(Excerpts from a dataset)
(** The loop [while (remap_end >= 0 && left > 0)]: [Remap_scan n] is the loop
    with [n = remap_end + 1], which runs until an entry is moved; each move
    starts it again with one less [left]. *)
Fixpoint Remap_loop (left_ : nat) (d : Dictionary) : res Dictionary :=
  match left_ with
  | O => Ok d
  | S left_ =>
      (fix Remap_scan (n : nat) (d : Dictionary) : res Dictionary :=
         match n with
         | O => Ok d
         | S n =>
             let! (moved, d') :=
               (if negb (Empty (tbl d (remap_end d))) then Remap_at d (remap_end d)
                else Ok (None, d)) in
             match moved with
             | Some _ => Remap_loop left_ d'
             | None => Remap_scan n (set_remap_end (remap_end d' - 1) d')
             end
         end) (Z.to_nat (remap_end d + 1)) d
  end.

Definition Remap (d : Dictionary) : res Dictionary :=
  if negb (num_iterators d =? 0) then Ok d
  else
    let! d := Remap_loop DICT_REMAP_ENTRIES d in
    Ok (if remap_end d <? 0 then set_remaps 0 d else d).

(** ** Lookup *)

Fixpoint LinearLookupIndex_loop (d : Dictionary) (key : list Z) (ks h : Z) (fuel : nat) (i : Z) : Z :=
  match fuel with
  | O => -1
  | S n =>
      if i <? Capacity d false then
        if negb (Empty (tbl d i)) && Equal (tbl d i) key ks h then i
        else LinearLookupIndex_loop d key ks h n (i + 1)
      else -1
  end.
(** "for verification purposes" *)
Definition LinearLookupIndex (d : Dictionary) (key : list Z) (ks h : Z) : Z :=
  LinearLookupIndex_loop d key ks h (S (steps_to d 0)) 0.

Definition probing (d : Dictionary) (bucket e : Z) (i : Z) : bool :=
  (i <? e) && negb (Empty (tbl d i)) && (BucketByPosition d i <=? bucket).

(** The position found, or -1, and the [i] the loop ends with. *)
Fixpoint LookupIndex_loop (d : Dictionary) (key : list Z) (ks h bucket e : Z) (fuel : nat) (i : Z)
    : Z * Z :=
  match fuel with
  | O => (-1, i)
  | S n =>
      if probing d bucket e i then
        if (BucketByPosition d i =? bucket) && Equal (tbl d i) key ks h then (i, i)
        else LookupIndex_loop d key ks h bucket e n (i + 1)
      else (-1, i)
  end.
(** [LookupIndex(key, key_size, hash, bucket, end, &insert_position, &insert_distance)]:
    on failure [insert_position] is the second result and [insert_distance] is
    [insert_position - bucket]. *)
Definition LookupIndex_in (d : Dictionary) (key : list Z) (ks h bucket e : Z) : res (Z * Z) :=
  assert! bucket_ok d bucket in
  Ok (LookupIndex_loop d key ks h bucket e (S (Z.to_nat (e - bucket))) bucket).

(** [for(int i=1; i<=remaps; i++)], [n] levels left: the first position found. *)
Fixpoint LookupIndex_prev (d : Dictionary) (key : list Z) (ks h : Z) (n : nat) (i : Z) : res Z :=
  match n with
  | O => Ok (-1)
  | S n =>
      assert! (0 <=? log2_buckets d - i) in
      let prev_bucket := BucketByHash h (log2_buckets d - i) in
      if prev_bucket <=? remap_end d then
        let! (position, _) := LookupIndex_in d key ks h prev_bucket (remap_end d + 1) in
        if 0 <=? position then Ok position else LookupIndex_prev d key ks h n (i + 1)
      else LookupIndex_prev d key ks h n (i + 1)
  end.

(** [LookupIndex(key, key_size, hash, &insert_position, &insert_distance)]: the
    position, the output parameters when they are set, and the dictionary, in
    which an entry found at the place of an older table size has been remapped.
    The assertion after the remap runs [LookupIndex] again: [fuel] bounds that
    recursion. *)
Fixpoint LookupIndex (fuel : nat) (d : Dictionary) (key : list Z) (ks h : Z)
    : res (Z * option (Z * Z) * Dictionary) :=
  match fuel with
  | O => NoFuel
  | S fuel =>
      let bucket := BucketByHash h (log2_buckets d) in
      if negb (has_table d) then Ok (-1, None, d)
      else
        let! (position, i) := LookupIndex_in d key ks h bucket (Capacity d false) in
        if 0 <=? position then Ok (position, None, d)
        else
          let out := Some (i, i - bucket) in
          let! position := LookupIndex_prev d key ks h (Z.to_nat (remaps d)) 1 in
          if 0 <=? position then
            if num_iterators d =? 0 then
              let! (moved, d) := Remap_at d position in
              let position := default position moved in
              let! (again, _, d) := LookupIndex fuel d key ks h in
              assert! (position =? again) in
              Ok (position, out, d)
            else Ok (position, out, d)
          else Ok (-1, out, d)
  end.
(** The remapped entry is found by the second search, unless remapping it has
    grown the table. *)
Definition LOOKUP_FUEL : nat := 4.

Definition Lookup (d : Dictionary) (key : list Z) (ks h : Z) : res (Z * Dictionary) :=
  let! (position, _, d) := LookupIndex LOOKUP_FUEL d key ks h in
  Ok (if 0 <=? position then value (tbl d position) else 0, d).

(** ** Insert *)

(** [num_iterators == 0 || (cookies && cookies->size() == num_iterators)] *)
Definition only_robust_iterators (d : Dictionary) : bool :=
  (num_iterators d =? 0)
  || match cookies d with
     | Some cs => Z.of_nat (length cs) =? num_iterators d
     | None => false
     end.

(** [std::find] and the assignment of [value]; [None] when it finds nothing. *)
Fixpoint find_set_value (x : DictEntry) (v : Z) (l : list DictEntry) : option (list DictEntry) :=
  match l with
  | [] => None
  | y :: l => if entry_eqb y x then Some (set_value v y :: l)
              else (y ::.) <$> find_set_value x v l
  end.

» **What to do**:
Reproduce the records above exactly.

» **Your solution**:
(** The loop [while (remap_end >= 0 && left > 0)]: [Remap_scan n] is the loop
    with [n = remap_end + 1], which runs until an entry is moved; each move
    starts it again with one less [left]. *)
Fixpoint Remap_loop (left_ : nat) (d : Dictionary) : res Dictionary :=
  match left_ with
  | O => Ok d
  | S left_ =>
      (fix Remap_scan (n : nat) (d : Dictionary) : res Dictionary :=
         match n with
         | O => Ok d
         | S n =>
             let! (moved, d') :=
               (if negb (Empty (tbl d (remap_end d))) then Remap_at d (remap_end d)
                else Ok (None, d)) in
             match moved with
             | Some _ => Remap_loop left_ d'
             | None => Remap_scan n (set_remap_end (remap_end d' - 1) d')
             end
         end) (Z.to_nat (remap_end d + 1)) d
  end.

Definition Remap (d : Dictionary) : res Dictionary :=
  if negb (num_iterators d =? 0) then Ok d
  else
    let! d := Remap_loop DICT_REMAP_ENTRIES d in
    Ok (if remap_end d <? 0 then set_remaps 0 d else d).

(** ** Lookup *)

Fixpoint LinearLookupIndex_loop (d : Dictionary) (key : list Z) (ks h : Z) (fuel : nat) (i : Z) : Z :=
  match fuel with
  | O => -1
  | S n =>
      if i <? Capacity d false then
        if negb (Empty (tbl d i)) && Equal (tbl d i) key ks h then i
        else LinearLookupIndex_loop d key ks h n (i + 1)
      else -1
  end.
(** "for verification purposes" *)
Definition LinearLookupIndex (d : Dictionary) (key : list Z) (ks h : Z) : Z :=
  LinearLookupIndex_loop d key ks h (S (steps_to d 0)) 0.

Definition probing (d : Dictionary) (bucket e : Z) (i : Z) : bool :=
  (i <? e) && negb (Empty (tbl d i)) && (BucketByPosition d i <=? bucket).

(** The position found, or -1, and the [i] the loop ends with. *)
Fixpoint LookupIndex_loop (d : Dictionary) (key : list Z) (ks h bucket e : Z) (fuel : nat) (i : Z)
    : Z * Z :=
  match fuel with
  | O => (-1, i)
  | S n =>
      if probing d bucket e i then
        if (BucketByPosition d i =? bucket) && Equal (tbl d i) key ks h then (i, i)
        else LookupIndex_loop d key ks h bucket e n (i + 1)
      else (-1, i)
  end.
(** [LookupIndex(key, key_size, hash, bucket, end, &insert_position, &insert_distance)]:
    on failure [insert_position] is the second result and [insert_distance] is
    [insert_position - bucket]. *)
Definition LookupIndex_in (d : Dictionary) (key : list Z) (ks h bucket e : Z) : res (Z * Z) :=
  assert! bucket_ok d bucket in
  Ok (LookupIndex_loop d key ks h bucket e (S (Z.to_nat (e - bucket))) bucket).

(** [for(int i=1; i<=remaps; i++)], [n] levels left: the first position found. *)
Fixpoint LookupIndex_prev (d : Dictionary) (key : list Z) (ks h : Z) (n : nat) (i : Z) : res Z :=
  match n with
  | O => Ok (-1)
  | S n =>
      assert! (0 <=? log2_buckets d - i) in
      let prev_bucket := BucketByHash h (log2_buckets d - i) in
      if prev_bucket <=? remap_end d then
        let! (position, _) := LookupIndex_in d key ks h prev_bucket (remap_end d + 1) in
        if 0 <=? position then Ok position else LookupIndex_prev d key ks h n (i + 1)
      else LookupIndex_prev d key ks h n (i + 1)
  end.

(** [LookupIndex(key, key_size, hash, &insert_position, &insert_distance)]: the
    position, the output parameters when they are set, and the dictionary, in
    which an entry found at the place of an older table size has been remapped.
    The assertion after the remap runs [LookupIndex] again: [fuel] bounds that
    recursion. *)
Fixpoint LookupIndex (fuel : nat) (d : Dictionary) (key : list Z) (ks h : Z)
    : res (Z * option (Z * Z) * Dictionary) :=
  match fuel with
  | O => NoFuel
  | S fuel =>
      let bucket := BucketByHash h (log2_buckets d) in
      if negb (has_table d) then Ok (-1, None, d)
      else
        let! (position, i) := LookupIndex_in d key ks h bucket (Capacity d false) in
        if 0 <=? position then Ok (position, None, d)
        else
          let out := Some (i, i - bucket) in
          let! position := LookupIndex_prev d key ks h (Z.to_nat (remaps d)) 1 in
          if 0 <=? position then
            if num_iterators d =? 0 then
              let! (moved, d) := Remap_at d position in
              let position := default position moved in
              let! (again, _, d) := LookupIndex fuel d key ks h in
              assert! (position =? again) in
              Ok (position, out, d)
            else Ok (position, out, d)
          else Ok (-1, out, d)
  end.
(** The remapped entry is found by the second search, unless remapping it has
    grown the table. *)
Definition LOOKUP_FUEL : nat := 4.

Definition Lookup (d : Dictionary) (key : list Z) (ks h : Z) : res (Z * Dictionary) :=
  let! (position, _, d) := LookupIndex LOOKUP_FUEL d key ks h in
  Ok (if 0 <=? position then value (tbl d position) else 0, d).

(** ** Insert *)

(** [num_iterators == 0 || (cookies && cookies->size() == num_iterators)] *)
Definition only_robust_iterators (d : Dictionary) : bool :=
  (num_iterators d =? 0)
  || match cookies d with
     | Some cs => Z.of_nat (length cs) =? num_iterators d
     | None => false
     end.

(** [std::find] and the assignment of [value]; [None] when it finds nothing. *)
Fixpoint find_set_value (x : DictEntry) (v : Z) (l : list DictEntry) : option (list DictEntry) :=
  match l with
  | [] => None
  | y :: l => if entry_eqb y x then Some (set_value v y :: l)
              else (y ::.) <$> find_set_value x v l
  end.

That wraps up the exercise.